Ma Assolombarda sul proprio webmagazine ha spiegato che «le persone tra i 15 ed i 24 anni che non trovano lavoro sono complessivamente 483mila». Una cifra pari «all'8% dei 6 milioni e 53mila italiani che rientrano in questa fascia di età». Fornendo anche una spiegazione tecnica: «Per calcolare il tasso di disoccupazione si considera solo la ‘popolazione attiva’, cioè quella che ha un lavoro o lo cerca attivamente. In una fascia di età in cui la grande maggioranza è impegnata nello studio, la popolazione attiva è di soli 1 milione e 660mila individui, contro i quasi 4 milioni e mezzo di ‘inattivi’ da un punto di vista lavorativo».
Ma allora chi ha ragione? I giornali che parlano di un terzo di giovani disoccupati o gli industriali che riducono questa quota a meno del 10%? «Nei nostri comunicati stampa non scriviamo mai che un terzo dei giovani è disoccupato e lo spieghiamo ai giornalisti in conferenza stampa.

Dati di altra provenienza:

(* ===== verification/DialCtx.v ===== *)
(** The values a dial context carries (conntrack.go: [ctxWithConnMeta],
    [connMetaFromCtx]; dialer.go: [ctxWithNoTrack]) and the dials that are made
    with them: the Opener's, which the tracker shows, and the program's own
    DNS queries, which it must not show. *)

From S2P Require Import Prelude GoStrings NetIP Errors Rules World Dns DnsFacts Opener OpenerProps ConnTrack RingProps TrackProps TrackClaims DialTrack GateTrack.

(** [context.WithValue] hides an earlier value under the same key; the keys
    here are [connMetaKey] and [noTrackKey].  Innermost first. *)
Inductive ctxValue : Type := ConnMetaValue (meta : ConnMeta) | NoTrackValue.
Abbreviation ctxValues := (list ctxValue) (only parsing).

Definition ctxWithConnMeta (ctx : ctxValues) (meta : ConnMeta) : ctxValues := ConnMetaValue meta :: ctx.
Fixpoint connMetaFromCtx (ctx : ctxValues) : option ConnMeta :=
  match ctx with
  | [] => None
  | ConnMetaValue meta :: _ => Some meta
  | NoTrackValue :: ctx' => connMetaFromCtx ctx'
  end.
Definition ctxWithNoTrack (ctx : ctxValues) : ctxValues := NoTrackValue :: ctx.
Definition isNoTrack (v : ctxValue) : bool := match v with NoTrackValue => true | _ => false end.
(** [ctx.Value(noTrackKey{}) != nil]. *)
Definition noTrack (ctx : ctxValues) : bool := existsb isNoTrack ctx.

Section Dials.
Context {R : Type} `{Runtime R}.
(** Whether [cfg.tracker] is set. *)
Context (tracker : bool).
Implicit Types (ctx : ctxValues) (addr : string) (s : TSys R).

(** [sshDialer.DialContext]. *)
Definition DialContext ctx addr (others : M (TSys R) unit) (result : error + Z) : M (TSys R) (error + netConn) :=
  trackDial (negb (noTrack ctx) && tracker) (connMetaFromCtx ctx) addr others result.
(** The dial of [Opener.Open]. *)
Definition open_dial ctx (src proto host addr : string) := DialContext (ctxWithConnMeta ctx (MkMeta proto src host "")) addr.
(** The dials of [tunnelHTTPClient] and of [dnsServerLookup]. *)
Definition tunnelHTTPClient_dial ctx addr := DialContext (ctxWithNoTrack ctx) addr.
Definition dnsServer_dial ctx (server : string) := DialContext (ctxWithNoTrack ctx) server.

(** The program's own queries leave no trace in the tracker: whatever values
    the context of the connection that asked carries, the table does not
    change and the caller gets the bare connection. *)
Theorem internal_dials_untracked ctx addr others result s :
  tunnelHTTPClient_dial ctx addr others result s =
    (match result with inl err => inl err | inr conn => inr (BaseConn conn) end, s) /\
  dnsServer_dial ctx addr others result s = tunnelHTTPClient_dial ctx addr others result s.
Proof. done. Qed.

(** A dial of the Opener is tracked under its own metadata, whatever metadata
    an outer context carried. *)
Theorem open_dial_is_tracked ctx src proto host addr others result s :
  noTrack ctx = false -> tracker = true ->
  open_dial ctx src proto host addr others result s =
  trackDial true (Some (MkMeta proto src host "")) addr others result s.
Proof.
  intros Hn Ht. unfold open_dial, DialContext.
  assert (E : noTrack (ctxWithConnMeta ctx (MkMeta proto src host "")) = noTrack ctx) by done.
  by rewrite E, Hn, Ht.
Qed.
End Dials.

(** The dial of the Opener over the tracker (GateTrack.v) is [DialContext] with
    the context [Open] builds. *)
Lemma tracked_dial_is_open_dial {R W : Type} `{Runtime R} `{World W} ctx src proto host addr (t : tracked R W) :
  noTrack ctx = false ->
  tracked_dial (MkMeta proto src host "") addr t =
  let '(res, w) := w_dialTunnel (MkMeta proto src host "") addr (tw_net t) in
  let '(r, ts) := open_dial true ctx src proto host addr (mret tt) res (tw_tracker t) in
  (match r with inl e => inl e | inr _ => res end, MkTW ts w).
Proof.
  intros Hn. unfold tracked_dial. destruct (w_dialTunnel _ addr (tw_net t)) as [res w].
  by rewrite open_dial_is_tracked.
Qed.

Proviamo anche a correggere le agenzie, ma è difficile fermare una notizia quando diventa virale», spiega alla Repubblica degli Stagisti Francesca della Ratta della divisione Formazione e lavoro di Istat. La questione, chiarisce l'analista, sta nella modalità con cui si calcola il tasso di disoccupazione.
Stando alle «definizioni statistiche internazionali», questo dato non viene rapportato all'intera popolazione di età compresa tra i 15 e i 24 anni, ma solo a quella attiva, che rappresenta il 27,4% del totale. Si tratta, in buona sostanza, di quel milione e 660mila persone cui fa riferimento Assolombarda. Per popolazione attiva si intendono quei giovani che sono entrati o cercano di entrare nel mercato del lavoro. Da un punto di vista statistico, rientrano in questa definizione coloro che, nella settimana in cui Istat ha effettuato l'intervista, hanno svolto almeno un'ora di lavoro, hanno cercato un'occupazione oppure hanno dichiarato che la inizieranno entro tre mesi. E appunto il 29,1 per cento di questi soggetti, di questi ragazzi e ragazze considerati popolazione attiva, è risultato essere disoccupato. In numeri assoluti, si tratta di quelle 483mila persone delle quali parlano gli industriali milanesi.
Istat del resto calcola i disoccupati in questo modo non solo rifacendosi agli standard internazionali, ma anche per sottolineare «la partecipazione al mercato del lavoro, perché si tratta di un indicatore economico di un certo interesse», come spiega della Ratta. Prendere in considerazione persone che rientrano nella fascia di età ma che non cercano di entrare nel mondo del lavoro, banalmente perché stanno finendo le scuole secondarie piuttosto che l'università, renderebbe meno significativo il dato. Detto brutalmente, non ha senso considerare disoccupata una persona che nemmeno sta cercando un'occupazione, nel caso specifico perché è concentrata sugli esami universitari. Quindi per chiarire una volta per tutte si potrebbe dire così: è disoccupato un terzo dei giovani italiani nella fascia d'età 15-24 anni che cercano attivamente lavoro.
Il dato rimane comunque interessante: un terzo dei giovani che tenta di entrare nel mondo del lavoro si trova di fronte a una porta sbarrata. Una situazione preoccupante, che diventa ancora più grave se si considera che oltre ai disoccupati ci sono anche tanti giovani che cercano un accesso al mondo del lavoro attraverso il tirocinio. «Quando si parla dei neet, che di solito la stampa etichetta come dei 'fannulloni', si dimentica che tra questi potrebbero esserci molte persone che non risultano essere studenti né lavoratori perché sono impegnate in uno stage», sottolinea della Ratta, anticipando alla Repubblica degli Stagisti che nel 2012 verrà introdotta anche una domanda relativa ai tirocini. Così che il prossimo anno si avrà il primo dato ufficiale relativo a quanti siano gli stagisti in Italia.